Starting at the line containing "(Py.at2 gp 0" and ending at the line containing "intros gp gc. split; [split; reflexivity|].", print every line of the material below exactly, both ends included, and stop there.

* [Available data]:
┄┄┄┄┄┄
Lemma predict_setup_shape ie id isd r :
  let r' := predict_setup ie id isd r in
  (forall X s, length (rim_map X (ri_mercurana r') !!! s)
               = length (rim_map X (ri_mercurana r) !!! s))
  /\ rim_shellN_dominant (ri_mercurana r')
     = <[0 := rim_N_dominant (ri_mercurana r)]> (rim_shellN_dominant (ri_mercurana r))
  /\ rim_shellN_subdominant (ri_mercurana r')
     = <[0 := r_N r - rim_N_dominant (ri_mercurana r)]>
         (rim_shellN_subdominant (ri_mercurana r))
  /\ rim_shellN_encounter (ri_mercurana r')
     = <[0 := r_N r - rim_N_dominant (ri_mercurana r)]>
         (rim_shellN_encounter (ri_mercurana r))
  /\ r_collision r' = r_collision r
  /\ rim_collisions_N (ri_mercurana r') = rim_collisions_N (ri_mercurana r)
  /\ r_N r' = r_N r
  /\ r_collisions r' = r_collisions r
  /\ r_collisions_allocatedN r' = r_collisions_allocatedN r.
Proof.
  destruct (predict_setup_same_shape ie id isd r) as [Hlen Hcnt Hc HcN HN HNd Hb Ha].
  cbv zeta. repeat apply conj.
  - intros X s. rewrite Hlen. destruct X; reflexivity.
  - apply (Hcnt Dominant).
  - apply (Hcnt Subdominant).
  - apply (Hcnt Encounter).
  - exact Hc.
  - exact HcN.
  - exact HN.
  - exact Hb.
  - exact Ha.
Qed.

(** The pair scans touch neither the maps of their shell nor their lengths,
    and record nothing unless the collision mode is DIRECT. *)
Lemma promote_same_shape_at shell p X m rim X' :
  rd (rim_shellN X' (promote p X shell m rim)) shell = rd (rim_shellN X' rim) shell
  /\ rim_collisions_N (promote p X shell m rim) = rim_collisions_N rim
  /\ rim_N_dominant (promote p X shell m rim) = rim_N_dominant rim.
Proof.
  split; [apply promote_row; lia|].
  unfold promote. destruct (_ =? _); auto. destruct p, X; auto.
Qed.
┄┄┄┄┄┄
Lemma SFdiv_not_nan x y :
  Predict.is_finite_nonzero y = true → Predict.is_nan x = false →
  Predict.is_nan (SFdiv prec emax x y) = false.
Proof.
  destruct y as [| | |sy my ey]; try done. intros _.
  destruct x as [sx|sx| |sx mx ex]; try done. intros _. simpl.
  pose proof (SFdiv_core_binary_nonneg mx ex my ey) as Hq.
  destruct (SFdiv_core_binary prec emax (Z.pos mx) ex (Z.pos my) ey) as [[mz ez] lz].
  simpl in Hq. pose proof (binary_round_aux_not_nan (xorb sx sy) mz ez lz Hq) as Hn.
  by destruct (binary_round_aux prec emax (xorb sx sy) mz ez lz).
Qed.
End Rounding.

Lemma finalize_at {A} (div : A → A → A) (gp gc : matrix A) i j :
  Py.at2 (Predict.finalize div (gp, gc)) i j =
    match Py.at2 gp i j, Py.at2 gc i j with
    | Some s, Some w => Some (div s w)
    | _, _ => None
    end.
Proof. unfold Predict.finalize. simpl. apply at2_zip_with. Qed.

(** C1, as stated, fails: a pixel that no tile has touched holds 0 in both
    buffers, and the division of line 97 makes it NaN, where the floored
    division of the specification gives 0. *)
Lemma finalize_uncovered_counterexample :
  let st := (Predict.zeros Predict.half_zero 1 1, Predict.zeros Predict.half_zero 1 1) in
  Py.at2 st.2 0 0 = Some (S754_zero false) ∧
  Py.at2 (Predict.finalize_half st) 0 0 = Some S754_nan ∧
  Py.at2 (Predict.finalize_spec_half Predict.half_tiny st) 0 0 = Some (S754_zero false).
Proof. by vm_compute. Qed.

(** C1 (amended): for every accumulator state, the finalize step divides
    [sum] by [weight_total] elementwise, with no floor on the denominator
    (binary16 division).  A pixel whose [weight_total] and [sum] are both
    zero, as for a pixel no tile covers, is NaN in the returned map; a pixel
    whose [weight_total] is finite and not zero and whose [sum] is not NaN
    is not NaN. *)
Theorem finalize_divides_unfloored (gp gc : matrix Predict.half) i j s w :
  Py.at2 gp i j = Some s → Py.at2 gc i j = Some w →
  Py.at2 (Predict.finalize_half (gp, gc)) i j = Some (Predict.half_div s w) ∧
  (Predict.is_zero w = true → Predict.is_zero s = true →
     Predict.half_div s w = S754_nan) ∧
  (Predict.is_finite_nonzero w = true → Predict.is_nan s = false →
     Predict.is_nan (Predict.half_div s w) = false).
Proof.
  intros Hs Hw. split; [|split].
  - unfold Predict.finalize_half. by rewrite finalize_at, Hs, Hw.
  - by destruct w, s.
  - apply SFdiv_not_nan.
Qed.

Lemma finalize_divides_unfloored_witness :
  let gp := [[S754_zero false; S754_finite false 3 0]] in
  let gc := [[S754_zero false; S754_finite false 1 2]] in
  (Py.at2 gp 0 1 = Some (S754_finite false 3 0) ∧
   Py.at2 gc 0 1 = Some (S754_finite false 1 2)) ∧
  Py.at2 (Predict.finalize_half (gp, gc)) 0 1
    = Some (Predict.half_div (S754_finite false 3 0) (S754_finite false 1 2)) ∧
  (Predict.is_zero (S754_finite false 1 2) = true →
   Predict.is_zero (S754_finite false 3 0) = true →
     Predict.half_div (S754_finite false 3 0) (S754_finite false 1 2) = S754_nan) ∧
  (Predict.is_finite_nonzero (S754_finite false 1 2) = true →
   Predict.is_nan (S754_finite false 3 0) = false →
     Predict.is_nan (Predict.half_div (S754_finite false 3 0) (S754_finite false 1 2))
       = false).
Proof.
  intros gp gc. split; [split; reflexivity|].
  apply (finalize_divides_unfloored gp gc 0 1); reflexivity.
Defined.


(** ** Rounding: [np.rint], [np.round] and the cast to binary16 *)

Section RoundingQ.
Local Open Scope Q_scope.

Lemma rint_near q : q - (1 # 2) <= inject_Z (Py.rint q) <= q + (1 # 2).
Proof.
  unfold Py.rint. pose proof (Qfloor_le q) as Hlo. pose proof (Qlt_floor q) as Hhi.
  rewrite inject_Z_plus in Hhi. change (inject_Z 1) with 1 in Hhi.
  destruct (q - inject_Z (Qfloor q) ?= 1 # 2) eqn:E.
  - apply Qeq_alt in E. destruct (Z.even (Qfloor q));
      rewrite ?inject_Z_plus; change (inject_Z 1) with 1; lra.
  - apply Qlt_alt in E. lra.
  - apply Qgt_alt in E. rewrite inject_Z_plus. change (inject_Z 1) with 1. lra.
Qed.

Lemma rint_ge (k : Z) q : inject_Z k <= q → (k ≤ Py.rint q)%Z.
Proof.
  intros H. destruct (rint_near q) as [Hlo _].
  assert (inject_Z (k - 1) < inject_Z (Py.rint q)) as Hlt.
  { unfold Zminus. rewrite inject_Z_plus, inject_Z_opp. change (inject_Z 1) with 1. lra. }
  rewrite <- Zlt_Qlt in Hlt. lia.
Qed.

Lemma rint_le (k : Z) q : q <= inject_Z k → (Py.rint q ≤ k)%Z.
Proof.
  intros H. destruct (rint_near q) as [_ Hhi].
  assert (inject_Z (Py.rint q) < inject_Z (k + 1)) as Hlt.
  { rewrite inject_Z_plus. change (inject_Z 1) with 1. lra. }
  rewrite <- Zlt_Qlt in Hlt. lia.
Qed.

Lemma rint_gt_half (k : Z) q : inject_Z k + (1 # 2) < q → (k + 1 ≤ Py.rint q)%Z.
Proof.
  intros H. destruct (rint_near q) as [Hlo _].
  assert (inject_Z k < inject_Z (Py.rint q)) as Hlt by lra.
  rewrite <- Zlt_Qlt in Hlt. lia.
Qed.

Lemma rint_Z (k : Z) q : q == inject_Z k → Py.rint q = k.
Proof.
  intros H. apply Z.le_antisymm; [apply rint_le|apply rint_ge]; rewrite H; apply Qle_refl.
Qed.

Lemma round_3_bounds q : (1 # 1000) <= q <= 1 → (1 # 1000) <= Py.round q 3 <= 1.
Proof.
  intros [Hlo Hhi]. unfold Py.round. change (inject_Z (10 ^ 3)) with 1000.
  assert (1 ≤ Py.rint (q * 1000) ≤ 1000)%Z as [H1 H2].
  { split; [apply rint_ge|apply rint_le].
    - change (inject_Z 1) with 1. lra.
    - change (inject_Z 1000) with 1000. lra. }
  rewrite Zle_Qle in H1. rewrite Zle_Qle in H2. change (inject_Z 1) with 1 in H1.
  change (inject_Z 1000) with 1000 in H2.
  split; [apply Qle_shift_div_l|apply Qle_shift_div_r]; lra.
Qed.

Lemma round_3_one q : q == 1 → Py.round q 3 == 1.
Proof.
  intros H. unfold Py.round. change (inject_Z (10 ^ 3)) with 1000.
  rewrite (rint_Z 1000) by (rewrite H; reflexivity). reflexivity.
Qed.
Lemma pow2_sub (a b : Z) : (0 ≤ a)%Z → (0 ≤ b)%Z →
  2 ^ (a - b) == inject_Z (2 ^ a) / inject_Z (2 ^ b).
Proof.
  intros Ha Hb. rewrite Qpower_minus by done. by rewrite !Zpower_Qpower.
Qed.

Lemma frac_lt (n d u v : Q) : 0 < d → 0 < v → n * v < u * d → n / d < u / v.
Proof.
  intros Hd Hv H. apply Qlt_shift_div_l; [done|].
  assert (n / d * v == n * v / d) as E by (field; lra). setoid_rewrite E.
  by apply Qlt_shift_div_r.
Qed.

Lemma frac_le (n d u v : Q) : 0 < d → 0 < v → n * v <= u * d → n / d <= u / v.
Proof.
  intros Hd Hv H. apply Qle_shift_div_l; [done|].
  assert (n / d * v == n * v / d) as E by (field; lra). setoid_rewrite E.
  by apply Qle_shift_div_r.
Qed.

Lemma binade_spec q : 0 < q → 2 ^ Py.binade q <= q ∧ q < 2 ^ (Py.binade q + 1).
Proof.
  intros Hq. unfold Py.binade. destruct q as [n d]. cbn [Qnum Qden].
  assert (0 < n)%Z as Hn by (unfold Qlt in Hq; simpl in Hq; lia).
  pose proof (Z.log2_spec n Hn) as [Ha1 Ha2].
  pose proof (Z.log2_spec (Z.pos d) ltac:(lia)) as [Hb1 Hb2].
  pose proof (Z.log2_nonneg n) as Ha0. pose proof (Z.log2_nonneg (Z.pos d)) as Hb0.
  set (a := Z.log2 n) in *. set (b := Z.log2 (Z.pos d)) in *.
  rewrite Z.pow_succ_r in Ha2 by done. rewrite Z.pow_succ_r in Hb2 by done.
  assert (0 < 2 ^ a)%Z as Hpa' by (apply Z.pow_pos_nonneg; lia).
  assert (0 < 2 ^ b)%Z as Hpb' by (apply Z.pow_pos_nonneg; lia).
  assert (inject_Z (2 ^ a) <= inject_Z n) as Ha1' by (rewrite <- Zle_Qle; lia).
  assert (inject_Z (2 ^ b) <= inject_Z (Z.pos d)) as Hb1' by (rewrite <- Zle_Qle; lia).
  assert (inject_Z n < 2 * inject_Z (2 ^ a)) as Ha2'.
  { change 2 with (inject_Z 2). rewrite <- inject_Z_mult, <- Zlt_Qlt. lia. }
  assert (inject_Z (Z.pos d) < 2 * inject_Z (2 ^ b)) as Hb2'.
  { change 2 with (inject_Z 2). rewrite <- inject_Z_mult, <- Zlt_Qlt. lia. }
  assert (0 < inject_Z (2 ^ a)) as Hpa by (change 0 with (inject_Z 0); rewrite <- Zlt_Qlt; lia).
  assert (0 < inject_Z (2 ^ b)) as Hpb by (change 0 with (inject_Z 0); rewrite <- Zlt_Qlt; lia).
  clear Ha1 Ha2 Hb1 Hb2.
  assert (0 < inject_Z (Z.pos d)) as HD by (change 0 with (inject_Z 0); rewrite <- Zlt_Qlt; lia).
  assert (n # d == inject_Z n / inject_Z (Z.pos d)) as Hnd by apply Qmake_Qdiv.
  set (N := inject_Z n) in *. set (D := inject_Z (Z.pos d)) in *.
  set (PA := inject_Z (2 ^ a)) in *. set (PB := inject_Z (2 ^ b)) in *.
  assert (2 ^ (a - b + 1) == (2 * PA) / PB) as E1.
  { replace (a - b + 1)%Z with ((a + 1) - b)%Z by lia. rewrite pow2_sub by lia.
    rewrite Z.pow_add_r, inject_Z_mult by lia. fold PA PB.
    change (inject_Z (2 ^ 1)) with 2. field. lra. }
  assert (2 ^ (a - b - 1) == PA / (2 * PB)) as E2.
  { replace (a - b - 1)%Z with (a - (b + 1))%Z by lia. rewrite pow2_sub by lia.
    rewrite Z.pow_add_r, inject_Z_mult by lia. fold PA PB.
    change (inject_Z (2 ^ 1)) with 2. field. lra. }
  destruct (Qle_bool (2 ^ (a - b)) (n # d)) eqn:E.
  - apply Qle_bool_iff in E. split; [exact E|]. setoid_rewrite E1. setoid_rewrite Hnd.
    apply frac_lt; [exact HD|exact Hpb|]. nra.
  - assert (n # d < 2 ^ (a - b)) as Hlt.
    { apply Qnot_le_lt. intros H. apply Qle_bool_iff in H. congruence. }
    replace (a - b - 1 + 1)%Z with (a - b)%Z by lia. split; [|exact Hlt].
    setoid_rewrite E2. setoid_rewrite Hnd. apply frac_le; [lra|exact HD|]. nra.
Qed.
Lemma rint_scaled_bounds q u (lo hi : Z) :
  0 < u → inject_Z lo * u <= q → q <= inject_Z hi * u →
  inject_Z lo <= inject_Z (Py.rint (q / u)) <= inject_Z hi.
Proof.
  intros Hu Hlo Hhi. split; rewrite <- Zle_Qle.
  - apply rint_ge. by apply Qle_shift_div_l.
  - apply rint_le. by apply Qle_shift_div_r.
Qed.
┄┄┄┄┄┄
* [Answer box]:
  (Py.at2 gp 0 1 = Some (S754_finite false 3 0) ∧
   Py.at2 gc 0 1 = Some (S754_finite false 1 2)) ∧
  Py.at2 (Predict.finalize_half (gp, gc)) 0 1
    = Some (Predict.half_div (S754_finite false 3 0) (S754_finite false 1 2)) ∧
  (Predict.is_zero (S754_finite false 1 2) = true →
   Predict.is_zero (S754_finite false 3 0) = true →
     Predict.half_div (S754_finite false 3 0) (S754_finite false 1 2) = S754_nan) ∧
  (Predict.is_finite_nonzero (S754_finite false 1 2) = true →
   Predict.is_nan (S754_finite false 3 0) = false →
     Predict.is_nan (Predict.half_div (S754_finite false 3 0) (S754_finite false 1 2))
       = false).
Proof.
  intros gp gc. split; [split; reflexivity|].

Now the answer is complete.